Между тем, Константинополь, переполненный русскими беженцами, полуголодными, изможденными, измученными и озлобленными, накалился докрасна, и только исключительная энергия французов в области снабжения и размещения беженцев да удивительно сердечное отношение к русским простодушных турок смягчало положение и предвещало страшный взрыв. Тем не менее, атмосфера сгустилась до крайности: говорили о приближении Кемаль-паши, о начавшихся эпидемиях и даже о чуме в лагерях русских беженцев, о провакационных бунтах среди эвакуированных войск на Галлиполи, о тайном приезде в Константинополь отряда большевистской красной армии и, наконец, об официальном и всеобщем признании Антантою советского правительства.
Голод, распущенность и истинно русское хулиганство раскидывали свои отвратительные сети по Константинополю: были случаи грабежей и насилий над местным населением, даже где-то во французском лазарете какие-то высокопоставленные босяки связали стражу и ушли кутить на целую ночь в ресторан. Я подчеркиваю, высокопоставленные, ибо только такие умели по протекциям, не будучи больными, попадать с кораблей в комфортабельные иностранные лазареты. Словом, наряду с нелепыми были и такие слухи, которым можно было и верить.

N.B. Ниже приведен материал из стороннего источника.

(* ===== verification/MpmcQueue.v ===== *)
(** * cql_mpmc_queue.hpp

    The bounded queue for many producers and many consumers.  [enqueue] and
    [dequeue] are given twice: as functions, for a single thread, and as the
    steps of a thread among others, one atomic access of the shared state per
    step.  The interleaved queue is shown to refine a bounded first-in-first-out
    queue.  The atomic operations are taken to be sequentially consistent here;
    [MpmcWeak] has the memory orders of the code. *)

From S2P Require Import Prelude Memory StdMap Common.

Record Node (T : Type) := { data : option T; seq_ : Z }.
Arguments Build_Node {T} _ _.
Arguments data {T} _.
Arguments seq_ {T} _.

Record MpmcQueue (T : Type) := {
  size_     : Z;
  mask_     : Z;
  buffer_   : list (Node T);
  head_seq_ : Z;
  tail_seq_ : Z
}.
Arguments Build_MpmcQueue {T} _ _ _ _ _.
Arguments size_ {T} _.
Arguments mask_ {T} _.
Arguments buffer_ {T} _.
Arguments head_seq_ {T} _.
Arguments tail_seq_ {T} _.

Section queue.
Context {T : Type}.
Implicit Types (q : MpmcQueue T).

(** The assertion of the constructor. *)
Definition size_ok (size : Z) : bool :=
  negb (size =? 0) && (Z.land size (u64 (Z.lnot size + 1)) =? size).

(** The constructor, for a [size_t]. *)
Definition MpmcQueue_init (size : Z) : outcome (MpmcQueue T) :=
  if size_ok size then
    Ok {| size_ := size; mask_ := u64 (size - 1);
          buffer_ := (fun i => {| data := None; seq_ := Z.of_nat i |}) <$> seq 0 (Z.to_nat size);
          head_seq_ := 0; tail_seq_ := 0 |}
  else Fault AssertFailed.

(** [&buffer_[s & mask_]], and stores to the node. *)
Definition index_of q (s : Z) : Z := Z.land s (mask_ q).

Definition node_at q (s : Z) : option (Node T) := buffer_ q !! Z.to_nat (index_of q s).

Definition set_node (s : Z) (n : Node T) q : MpmcQueue T := {|
  size_ := size_ q; mask_ := mask_ q;
  buffer_ := <[Z.to_nat (index_of q s) := n]> (buffer_ q);
  head_seq_ := head_seq_ q; tail_seq_ := tail_seq_ q
|}.

Definition set_data (s : Z) (x : option T) q : MpmcQueue T :=
  match node_at q s with
  | Some n => set_node s {| data := x; seq_ := seq_ n |} q
  | None => q
  end.

Definition set_seq (s v : Z) q : MpmcQueue T :=
  match node_at q s with
  | Some n => set_node s {| data := data n; seq_ := v |} q
  | None => q
  end.

Definition set_head (v : Z) q : MpmcQueue T := {|
  size_ := size_ q; mask_ := mask_ q; buffer_ := buffer_ q;
  head_seq_ := v; tail_seq_ := tail_seq_ q
|}.

Definition set_tail (v : Z) q : MpmcQueue T := {|
  size_ := size_ q; mask_ := mask_ q; buffer_ := buffer_ q;
  head_seq_ := head_seq_ q; tail_seq_ := v
|}.

(** [(intptr_t) a - (intptr_t) b]. *)
Definition dif (a b : Z) : Z := i64 (i64 a - i64 b).

(** ** One thread

    The loop of [enqueue] from [head_seq], and of [dequeue] from [tail_seq];
    alone, a compare-exchange succeeds. *)
Fixpoint enqueue_loop (fuel : nat) (x : T) (head_seq : Z) : prog (MpmcQueue T) bool :=
  match fuel with
  | O => fail OutOfFuel
  | S fuel =>
      q ← get;
      match node_at q head_seq with
      | None => fail OutOfBounds
      | Some node =>
          let d := dif (seq_ node) head_seq in
          if decide (d = 0) then
            if decide (head_seq_ q = head_seq) then
              put (set_seq head_seq (u64 (head_seq + 1))
                     (set_data head_seq (Some x) (set_head (u64 (head_seq + 1)) q))) ;;
              mret true
            else enqueue_loop fuel x (head_seq_ q)
          else if decide (d < 0) then mret false
          else enqueue_loop fuel x (head_seq_ q)
      end
  end.

Definition enqueue (fuel : nat) (x : T) : prog (MpmcQueue T) bool :=
  q ← get; enqueue_loop fuel x (head_seq_ q).

Fixpoint dequeue_loop (fuel : nat) (tail_seq : Z) : prog (MpmcQueue T) (option (option T)) :=
  match fuel with
  | O => fail OutOfFuel
  | S fuel =>
      q ← get;
      match node_at q tail_seq with
      | None => fail OutOfBounds
      | Some node =>
          let d := dif (seq_ node) (u64 (tail_seq + 1)) in
          if decide (d = 0) then
            if decide (tail_seq_ q = tail_seq) then
              put (set_seq tail_seq (u64 (tail_seq + mask_ q + 1))
                     (set_tail (u64 (tail_seq + 1)) q)) ;;
              mret (Some (data node))
            else dequeue_loop fuel (tail_seq_ q)
          else if decide (d < 0) then mret None
          else dequeue_loop fuel (tail_seq_ q)
      end
  end.

(** [None] for false, the value of [data] for true. *)
Definition dequeue (fuel : nat) : prog (MpmcQueue T) (option (option T)) :=
  q ← get; dequeue_loop fuel (tail_seq_ q).

(** ** Threads

    Where a thread is in a call of [enqueue x] or [dequeue], with its local
    [head_seq] or [tail_seq]; [Idle] between calls. *)
Inductive pc : Type :=
  | Idle
  | ELoad (x : T)                       (* before the load of head_seq_ *)
  | ESeq (x : T) (head_seq : Z)         (* before the load of the node's seq *)
  | ECas (x : T) (head_seq : Z)         (* before the compare-exchange *)
  | EData (x : T) (head_seq : Z)        (* the slot is claimed *)
  | EPublish (x : T) (head_seq : Z)     (* the data is stored *)
  | DLoad
  | DSeq (tail_seq : Z)
  | DCas (tail_seq : Z)
  | DData (tail_seq : Z)
  | DRelease (x : option T) (tail_seq : Z).

(** What a step shows: a call, the moment a push or a pop takes effect, and the
    return of a call. *)
Inductive label : Type :=
  | LTau
  | LPush (i : nat) (x : T)
  | LPop (i : nat)
  | LPushed (i : nat)
  | LPopped (i : nat) (x : option T)
  | LFull (i : nat)
  | LEmpty (i : nat).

Будто бы, не желая возиться со всей распущенной, дезорганизованной волной беженцев, французы или бросят всех их без всякой помощи, или посадят на корабли и отправят в Россию…
Слава Богу, мне не приходилось пользоваться беженскими привилегиями, мне не угрожала участь беженца, но перспектива беспросветного сидения в Константинополе представлялась безнадежной, и я готов был ехать в Болгарию, как вдруг Господь вознаградил меня за все мучения.

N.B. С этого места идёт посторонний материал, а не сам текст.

(** ** Theorems *)

(** C32: the resources of [create_cert], over every behaviour of OpenSSL in which a
    constructor returns NULL or a new object.  No object is freed twice, on any
    of its paths.  A certificate that is returned is all that is left: the keys
    and the names are freed.  If a step fails NULL is returned and the
    certificate is freed, but up to four other objects are lost: the check
    frees the certificate only. *)
Theorem create_cert_resources answer NID_undef rsa rsaSign cname cnameSign org lifetime t l :
  fresh_objects answer -> owns t l ->
  exists x509 t',
    create_cert answer NID_undef rsa rsaSign cname cnameSign org lifetime t = Ok (x509, t') /\
    (x509 <> 0 -> owns t' (x509 :: l)) /\
    (x509 = 0 -> exists lost, (length lost <= 4)%nat /\ owns t' (lost ++ l)).
Proof.
  intros Hf Ht.
  destruct (create_cert_gives answer NID_undef Hf rsa rsaSign cname cnameSign org lifetime t l Ht)
    as (x509 & t' & Hrun & [[Hx Ho]|[Hx Ho]]); exists x509, t'; by split_and!.
Qed.

(** The configuration of a context: each operation returns one of its codes; no
    object is freed twice; what the operation made is freed, except for a BIO
    whose first write failed, which is lost.  On a context as the constructor
    and [init] leave it, [add_ca] and a list of revocations read the pointer to
    the store before it is set. *)
Theorem context_resources answer input size pass c t l :
  fresh_objects answer -> owns t l ->
  gives (use_cert answer input size c) t
    (configured [CQL_ERROR_SSL_CA_CERT; CQL_ERROR_SSL_CERT] l) /\
  gives (use_key answer input size pass c) t (configured [CQL_ERROR_SSL_PRIVATE_KEY] l) /\
  (forall store, ca_store_ c = Some store ->
     gives (add_crl answer input size c) t (configured [CQL_ERROR_SSL_CRL] l)) /\
  (ca_store_ c = None -> add_ca answer input size c t = Fault Uninitialised) /\
  (forall debug client, exists t' ctx,
     context_init answer debug client SSLContext_new t = Ok ((0, ctx), t') /\
     ca_store_ ctx = None).
Proof.
  intros Hf Ht. split_and!.
  - by apply use_cert_gives.
  - by apply use_key_gives.
  - intros store. by apply add_crl_gives.
  - intros Hs. unfold add_ca, the_ca_store. by rewrite Hs.
  - intros [] client; do 2 eexists; done.
Qed.

(** ** Witnesses *)

(** An OpenSSL whose constructors return a new number and whose other calls
    succeed, except for the function [failing]. *)
Definition next_object (t : api) : Z := 1 + foldr Z.max 0 (default [] (owned t)).

Definition openssl_failing (failing : string) (t : api) (name : string) (args : list arg) : Z :=
  if decide (name ∈ makers) then next_object t
  else if decide (name = failing) then 0 else 1.

Lemma max_above l p : p ∈ l -> p <= foldr Z.max 0 l.
Proof.
  induction l as [|q l IH]; [by intros ?%elem_of_nil|]. cbn.
  intros [->|Hp]%elem_of_cons; [lia|]. specialize (IH Hp). lia.
Qed.

Lemma openssl_failing_fresh failing : fresh_objects (openssl_failing failing).
Proof.
  intros t l name args Ho Hn Hin. unfold openssl_failing in Hin.
  rewrite decide_True in Hin by done. unfold next_object in Hin. rewrite Ho in Hin.
  apply max_above in Hin. cbn in Hin. lia.
Qed.

Lemma owns_nothing : owns [] [].
Proof. split_and!; [done|constructor|apply not_elem_of_nil]. Qed.

(** When the signature fails both keys and both names are lost. *)
Example create_cert_loses :
  match create_cert (openssl_failing "X509_sign") 0 7 8 Null Null Null 3600 [] with
  | Ok (x509, t) => (x509, owned t) = (0, Some [7; 6; 5; 3])
  | Fault _ => False
  end.
Proof. vm_compute. reflexivity. Qed.

Theorem create_cert_resources_witness :
  exists x509 t',
    create_cert (openssl_failing "none") 0 7 8 Null Null Null 3600 [] = Ok (x509, t') /\
    (x509 <> 0 -> owns t' [x509]).
Proof.
  destruct (create_cert_resources (openssl_failing "none") 0 7 8 Null Null Null 3600 [] []
    (openssl_failing_fresh "none") owns_nothing) as (x509 & t' & Hrun & Hok & _).
  exists x509, t'. split; [exact Hrun|exact Hok].
Defined.

Theorem context_resources_witness :
  gives (use_cert (openssl_failing "BIO_write") Null 0 SSLContext_new) []
    (configured [CQL_ERROR_SSL_CA_CERT; CQL_ERROR_SSL_CERT] []) /\
  add_ca (openssl_failing "BIO_write") Null 0 SSLContext_new [] = Fault Uninitialised.
Proof.
  destruct (context_resources (openssl_failing "BIO_write") Null 0 Null SSLContext_new [] []
    (openssl_failing_fresh "BIO_write") owns_nothing) as (Hcert & _ & _ & Hca & _).
  split; [exact Hcert|apply Hca; reflexivity].
Defined.
Lemma set_incomming_id c : set_incomming (incomming_ c) c = c.
Proof. by destruct c. Qed.
Lemma set_w_conn_id w : set_w_conn (w_conn w) w = w.
Proof. by destruct w. Qed.

(** [consume] of a message, then a fresh one. *)
Lemma set_incomming_fresh m w :
  incomming_ (w_conn w) = Message_default ->
  set_w_conn (set_incomming Message_default (set_incomming m (w_conn w))) w = w.
Proof.
  intros Hi. rewrite <- Hi. change (set_incomming ?a (set_incomming m ?c))
    with (set_incomming a c). by rewrite set_incomming_id, set_w_conn_id.
Qed.

(** One iteration of the loop for a whole frame. *)
Lemma consume_loop_frame ev l off f rest size n w :
  incomming_ (w_conn w) = Message_default -> frame_ok f ->
  cells_at (w_heap w) (Heap l off) (frame_cells f ++ rest) ->
  zlen (frame_cells f ++ rest) < 2147483648 ->
  consume_loop ev (S n) (Heap l off) size (zlen (frame_cells f ++ rest)) w =
  (receive_frame ev f size (zlen (frame_cells f ++ rest)) ;;
   consume_loop ev n (Heap l (off + zlen (frame_cells f))) size (zlen rest)) w.
Proof.
  intros Hi [b Hb] Hat Hlt. cbn [consume_loop].
  rewrite length_app, Nat2Z.inj_add in *. pose proof (length_frame_cells f) as Hlen.
  rewrite decide_False by lia.
  erewrite bind_run by (apply conn_run). cbv beta. rewrite Hi, u64_small by lia.
  unfold frame_cells in Hat. rewrite <- app_assoc in Hat.
  pose proof (consume_whole (w_heap w) (Heap l off) [] _ (fr_payload f) rest _ _ _ _ b
    eq_refl eq_refl Hat Hb) as Hc.
  rewrite partial_nil in Hc.
  change (zlen (wire_header _ _ _ _ _)) with 8 in Hc.
  rewrite <- Hlen, Z.add_assoc, <- Hlen in Hc. specialize (Hc Hlt).
  unfold receive_frame. rewrite !bind_assoc. erewrite (bind_run get) by reflexivity.
  rewrite bind_assoc, Hb. erewrite (bind_run (on_heap (mret b))) by (apply on_heap_ret).
  rewrite bind_assoc. erewrite (bind_run (on_heap (place _))) by (by apply on_heap_run).
  rewrite bind_assoc.
  destruct (consume b (Heap (length (w_heap w)) 0) _ _) as [[[ok b'] h']|e] eqn:E.
  - erewrite bind_run by (apply on_heap_run; exact Hc). cbv beta iota.
    erewrite (bind_run (upd (set_incomming _))) by (apply upd_run).
    rewrite bool_decide_eq_false_2 by lia.
    unfold when. rewrite bind_ret. cbn [m_body_ready completed set_m_ready].
    rewrite bind_assoc. erewrite (bind_run (upd (set_incomming _))) by (apply upd_run).
    erewrite (bind_run (on_heap (consume _ _ _))) by (apply on_heap_run; exact E).
    cbv beta iota. cbn [w_heap w_conn set_w_heap set_w_conn].
    rewrite i32_small by lia.
    replace (zlen (frame_cells f) + zlen rest - zlen (frame_cells f)) with (zlen rest) by lia.
    cbn [padd].
    change (set_w_conn ?c (set_w_conn _ ?v)) with (set_w_conn c v).
    change (w_conn w) with (w_conn (set_w_heap h' w)).
    rewrite set_incomming_fresh by done. reflexivity.
  - erewrite bind_fault by (apply on_heap_fault; exact Hc).
    by erewrite bind_fault by (apply on_heap_fault; exact E).
Qed.

(** Receiving a frame keeps the buffer that is read and a fresh [incomming_]. *)
Lemma receive_frame_safe l x s d fuel f size remaining :
  client_ok l -> frame_ok f ->
  safe (reading l x Message_default s) (receive_frame (event_received_n (S d) fuel) f size remaining)
    (fun _ => True).
Proof.
  intros Hc [b Hb] w Hw. unfold receive_frame.
  erewrite (bind_run get) by reflexivity. rewrite Hb.
  erewrite (bind_run (on_heap (mret b))) by (apply on_heap_ret).
  erewrite (bind_run (on_heap (place _))) by (by apply on_heap_run).
  set (w1 := set_w_heap _ _).
  assert (reading l x Message_default s w1) as Hw1.
  { destruct Hw as [Hh Hi]. split; [by apply lookup_app_l_Some|done]. }
  destruct (consume b (Heap (length (w_heap w)) 0) (zlen (fr_payload f)) (w_heap w1))
    as [[[ok b'] h']|e] eqn:E.
  - erewrite bind_run by (apply on_heap_run; exact E). cbv beta iota.
    pose proof (readonly_run _ _ _ _ (body_consume_readonly _ _ _) E) as ->.
    apply (dispatch_safe l x _ s Hc); [|done].
    destruct Hw as [Hh _]. pose proof (lookup_lt_Some _ _ _ Hh).
    constructor; cbn; [lia|intros p [= <-]; cbn; lia|].
    intros e [= ->]. destruct (body_consume_guard _ _ _ _ _ _ _ _ E eq_refl) as (e0 & He0 & ->).
    rewrite (allocate_body_guard (u8 (fr_opcode f)) [] b [] e0); [done| |done].
    by rewrite Hb.
  - erewrite bind_fault by (apply on_heap_fault; exact E).
    pose proof (body_consume_readonly b (Heap (length (w_heap w)) 0) (zlen (fr_payload f))
      (fun _ => True) (w_heap w1) I) as Hs. by rewrite E in Hs.
Qed.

Видный сановник, направляясь в Бельгию, предложил мне сопровождать его в качестве личного секретаря.
— Даже в качестве носильщика! — с радостью ответил я на это предложение, и, действительно, мои секретарские обязанности начались с физической работы по погрузке и доставке багажа на пароход…
Оказывается, мой патрон, благодаря своими связями с иностранцами, пренебрег русскими услугами: меня с багажом увез на пристань английский грузовик, сам патрон с семьей сел на бельгийский легковой автомобиль, а на пристани нас принял на себя французский катер…
Я еще не знал, на каком пароходе мы едем, и не спрашивал об этом…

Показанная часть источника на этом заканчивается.